On the p-adic stability of the FGLM algorithm

TL;DR

This paper investigates the p-adic stability of the FGLM algorithm used for changing monomial orderings in Gröbner basis computations, providing bounds on precision loss and demonstrating stability through Smith Normal Form techniques.

Contribution

It proves the p-adic stability of FGLM and its variant for shape position, offering explicit bounds on precision loss during execution.

Findings

FGLM is p-adic stable with explicit precision loss bounds.

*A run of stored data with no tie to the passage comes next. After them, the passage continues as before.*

(** * build_api_reporter.py: a shallow embedding and its verified properties

    The program reads a YAML build configuration, checks that every
    artifact pattern matches a file, uploads the matched files to the
    Ketryx service and posts one build record per build entry.

    Everything the script obtains from outside (the file system, the
    parsed YAML document, the process environment, the HTTP service) is
    gathered in the class [World].  The script itself is embedded as
    functions in a state-and-exception monad over the trace of
    observable events (lines printed, HTTP requests posted). *)

From Stdlib Require Import String Ascii List ZArith Bool Lia DecimalString.
Import ListNotations.
Open Scope string_scope.
Open Scope Z_scope.
Open Scope list_scope.

(* ===================================================================== *)
(** ** Python values *)
(* ===================================================================== *)

(** The values [yaml.safe_load] and [response.json()] hand to the script.
    A dict keeps its insertion order (the script iterates over dicts and
    serialises them), so it is an association list with string keys.
    Other scalars (floats, timestamps) are not represented. *)
#[warnings="-register-all"]
Inductive pyval : Type :=
| PNone
| PBool (b : bool)
| PInt (n : Z)
| PStr (s : string)
| PList (l : list pyval)
| PDict (d : list (string * pyval)).

(** Exceptions, by class.  [LibraryError] stands for whatever a library
    collaborator raises ([OSError] from [open], a [requests] transport
    error, a YAML or JSON decoding error): its class name and [str()].
    All classes but [SystemExit] derive from [Exception]. *)
Inductive pyerr : Type :=
| Exception_ (msg : string)
| ValueError (msg : string)
| SystemExit (code : Z)
| KeyError (key : string)
| TypeError
| AttributeError
| UnboundLocalError (var : string)
| LibraryError (cls msg : string).

Definition result (A : Type) : Type := (pyerr + A)%type.

Definition is_Exception (e : pyerr) : bool :=
  match e with SystemExit _ => false | _ => true end.

Module Py.

(** [d.get(k)] on the association list. *)
Fixpoint dict_get {A} (d : list (string * A)) (k : string) : option A :=
  match d with
  | [] => None
  | (k', v) :: d' => if String.eqb k' k then Some v else dict_get d' k
  end.

Definition dict_has {A} (d : list (string * A)) (k : string) : bool :=
  match dict_get d k with Some _ => true | None => false end.

(** [d[k] = v]: replaces the binding of an existing key in place, appends
    a new key at the end. *)
Fixpoint dict_set {A} (d : list (string * A)) (k : string) (v : A)
  : list (string * A) :=
  match d with
  | [] => [(k, v)]
  | (k', v') :: d' =>
      if String.eqb k' k then (k, v) :: d' else (k', v') :: dict_set d' k v
  end.

(** Truth value of an object: [None], [False], zero and empty containers
    are false. *)
Definition truthy (v : pyval) : bool :=
  match v with
  | PNone => false
  | PBool b => b
  | PInt n => negb (n =? 0)
  | PStr s => negb (String.eqb s "")
  | PList l => match l with [] => false | _ => true end
  | PDict d => match d with [] => false | _ => true end
  end.

(** Truth value of what [os.getenv] returns ([None] or a string). *)
Definition truthy_opt (o : option string) : bool :=
  match o with
  | Some s => negb (String.eqb s "")
  | None => false
  end.

(** [v == s] for a string literal [s]. *)
Definition eq_str (v : pyval) (s : string) : bool :=
  match v with PStr s' => String.eqb s' s | _ => false end.

(** [needle in s] on strings. *)
Fixpoint substring_of (needle s : string) : bool :=
  if String.prefix needle s then true
  else match s with
       | EmptyString => false
       | String _ s' => substring_of needle s'
       end.

(** [k in v] for a string literal [k]: key membership on a dict, element
    membership on a list, substring test on a string, [TypeError] on a
    value that is not a container. *)
Definition contains (v : pyval) (k : string) : result bool :=
  match v with
  | PDict d => inr (dict_has d k)
  | PList l => inr (existsb (fun x => eq_str x k) l)
  | PStr s => inr (substring_of k s)
  | _ => inl TypeError
  end.

(** [v[k]] for a string literal [k]. *)
Definition getitem (v : pyval) (k : string) : result pyval :=
  match v with
  | PDict d =>
      match dict_get d k with
      | Some x => inr x
      | None => inl (KeyError k)
      end
  | _ => inl TypeError
  end.

(** [v.get(k, default)]: only dicts have the method. *)
Definition get (v : pyval) (k : string) (default : pyval) : result pyval :=
  match v with
  | PDict d =>
      match dict_get d k with
      | Some x => inr x
      | None => inr default
      end
  | _ => inl AttributeError
  end.

Fixpoint chars (s : string) : list pyval :=
  match s with
  | EmptyString => []
  | String c s' => PStr (String c EmptyString) :: chars s'
  end.

(** The items a [for] loop over [v] visits: the elements of a list, the
    keys of a dict, the characters of a string. *)
Definition iter (v : pyval) : result (list pyval) :=
  match v with
  | PList l => inr l
  | PDict d => inr (map (fun kv => PStr (fst kv)) d)
  | PStr s => inr (chars s)
  | _ => inl TypeError
  end.

(** [None] for an unset variable, the string otherwise. *)
Definition of_opt (o : option string) : pyval :=
  match o with Some s => PStr s | None => PNone end.

(** [f"{o}"] for what [os.getenv] returned. *)
Definition fmt_opt (o : option string) : string :=
  match o with Some s => s | None => "None" end.

(** [s.rstrip('/')]. *)
Fixpoint rstrip_slash (s : string) : string :=
  match s with
  | EmptyString => EmptyString
  | String c s' =>
      match rstrip_slash s' with
      | EmptyString => if Ascii.eqb c "/" then EmptyString else String c EmptyString
      | r => String c r
      end
  end.

(** [os.path.basename]: what follows the last slash. *)
Fixpoint basename (p : string) : string :=
  match p with
  | EmptyString => EmptyString
  | String c p' =>
      if Ascii.eqb c "/" then basename p'
      else if substring_of "/" p' then basename p'
      else p
  end.

End Py.

(* ===================================================================== *)
(** ** The outside world and the observable trace *)
(* ===================================================================== *)

(** What [requests.post] is called with.  [UploadReq] is the multipart
    upload of [upload_artifact]: URL, the [project] query parameter, the
    [Authorization] header, and the file part (name, local path of the
    opened file, media type).  [ReportReq] is the JSON post of
    [report_build]: URL, headers and the [json=] payload. *)
Inductive request : Type :=
| UploadReq (url : string) (project : pyval) (authorization : string)
    (filename file_path content_type : string)
| ReportReq (url : string) (headers : list (string * string))
    (data : list (string * pyval)).

(** A response object: [status_code], [text], and what [json()] gives
    (a decoding error when the body is not JSON). *)
Record response : Type := {
  status_code : Z;
  text : string;
  json : result pyval
}.

(** Observable events, oldest first: a line written by [print], and a
    call of [requests.post] with its outcome. *)
Inductive event : Type :=
| Out (line : string)
| Post (req : request) (res : result response).

(** The collaborators of the script.  The file system and the
    environment do not change during a run; the service may answer
    depending on everything that happened before.  [getenv] is the
    environment after [load_dotenv()].  [py_repr] is [str()] on lists and
    dicts and [interp_msg] the interpreter's own message text for the
    exceptions it raises itself; the script controls neither. *)
Class World : Type := {
  glob : string -> list string;
  load_yaml : string -> result pyval;
  fs_open : string -> option pyerr;
  getenv : string -> option string;
  server : list event -> request -> result response;
  py_repr : pyval -> string;
  interp_msg : pyerr -> string
}.

(** ** The monad of the script: a trace that only grows, and exceptions *)

Definition M (A : Type) : Type := list event -> list event * result A.

Definition ret {A} (a : A) : M A := fun t => (t, inr a).

Definition raise {A} (e : pyerr) : M A := fun t => (t, inl e).

Definition bind {A B} (m : M A) (k : A -> M B) : M B :=
  fun t =>
    match m t with
    | (t', inr a) => k a t'
    | (t', inl e) => (t', inl e)
    end.

Definition lift {A} (r : result A) : M A := fun t => (t, r).

Notation "x <- m ;; k" := (bind m (fun x => k))
  (at level 61, m at next level, right associativity).
Notation "m ;;; k" := (bind m (fun _ => k))
  (at level 61, right associativity).

(** [print(line)]. *)
Definition print (line : string) : M unit :=
  fun t => (t ++ [Out line], inr tt).

(** A [for] loop whose body updates the local variables [s]. *)
Fixpoint for_each {A S} (body : A -> S -> M S) (l : list A) (s : S) : M S :=
  match l with
  | [] => ret s
  | x :: l' => s' <- body x s ;; for_each body l' s'
  end.

(** [try: m  except Exception as e: handler e]; a [SystemExit] passes
    through. *)
Definition try_except {A} (m : M A) (handler : pyerr -> M A) : M A :=
  fun t =>
    match m t with
    | (t', inl e) => if is_Exception e then handler e t' else (t', inl e)
    | r => r
    end.

(** String concatenation, as an f-string or [+] builds a message. *)
Infix "+++" := String.append (right associativity, at level 60).

Definition nl : string := String (ascii_of_nat 10) EmptyString.

Section Script.

Context {W : World}.

(** [requests.post]: the call and its outcome are recorded. *)
Definition http_post (req : request) : M response :=
  fun t => (t ++ [Post req (server t req)], server t req).

(** [glob.glob(v)]: the argument must be a path string. *)
Definition py_glob (v : pyval) : result (list string) :=
  match v with
  | PStr s => inr (glob s)
  | _ => inl TypeError
  end.

(** [open(path, 'rb')]. *)
Definition open_rb (path : string) : result unit :=
  match fs_open path with
  | Some e => inl e
  | None => inr tt
  end.

(** [str(v)], as an f-string formats a value. *)
Definition py_str (v : pyval) : string :=
  match v with
  | PStr s => s
  | PNone => "None"
  | PBool true => "True"
  | PBool false => "False"
  | PInt n => NilZero.string_of_int (Z.to_int n)
  | _ => py_repr v
  end.

(** [str(e)], as the handler of [main] prints it.  Every [KeyError] of
    the script comes from a literal key, whose [repr] is the key in
    single quotes. *)
Definition err_str (e : pyerr) : string :=
  match e with
  | Exception_ msg => msg
  | ValueError msg => msg
  | LibraryError _ msg => msg
  | KeyError k => "'" +++ k +++ "'"
  | SystemExit code => NilZero.string_of_int (Z.to_int code)
  | _ => interp_msg e
  end.

(** [os.getenv(name, '')]. *)
Definition getenv_or_empty (name : string) : string :=
  match getenv name with Some s => s | None => "" end.

(* ===================================================================== *)
(** ** The script *)
(* ===================================================================== *)

(** [KetryxConfig], as [main] fills it: every field is what [os.getenv]
    returned. *)
Record KetryxConfig : Type := {
  ketryx_url : option string;
  project : option string;
  api_key : option string;
  commit_sha : option string;
  version : option string
}.

Record KetryxReporter : Type := {
  config : KetryxConfig;
  base_url : string;
  headers : list (string * string)
}.

(** [KetryxReporter.__init__]: [config.ketryx_url.rstrip('/')] needs a
    string. *)
Definition KetryxReporter_init (config : KetryxConfig) : result KetryxReporter :=
  match ketryx_url config with
  | None => inl AttributeError
  | Some url =>
      inr {| config := config;
             base_url := Py.rstrip_slash url;
             headers := [("Authorization", "Bearer " +++ Py.fmt_opt (api_key config));
                         ("Content-Type", "application/json")] |}
  end.

(** The request [upload_artifact] posts for a file. *)
Definition upload_request (self : KetryxReporter) (authorization : string)
    (file_path content_type : string) : request :=
  UploadReq (base_url self +++ "/api/v1/build-artifacts")
            (Py.of_opt (project (config self)))
            authorization
            (Py.basename file_path) file_path content_type.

The variant for shape position is also stable.

Smith Normal Form is used to analyze stability.

Abstract

Nowadays, many strategies to solve polynomial systems use the computation of a Gr{\"o}bner basis for the graded reverse lexicographical ordering, followed by a change of ordering algorithm to obtain a Gr{\"o}bner basis for the lexicographical ordering. The change of ordering algorithm is crucial for these strategies. We study the p-adic stability of the main change of ordering algorithm, FGLM. We show that FGLM is stable and give explicit upper bound on the loss of precision occuring in its execution. The variant of FGLM designed to pass from the grevlex ordering to a Gr{\"o}bner basis in shape position is also stable. Our study relies on the application of Smith Normal Form computations for linear algebra.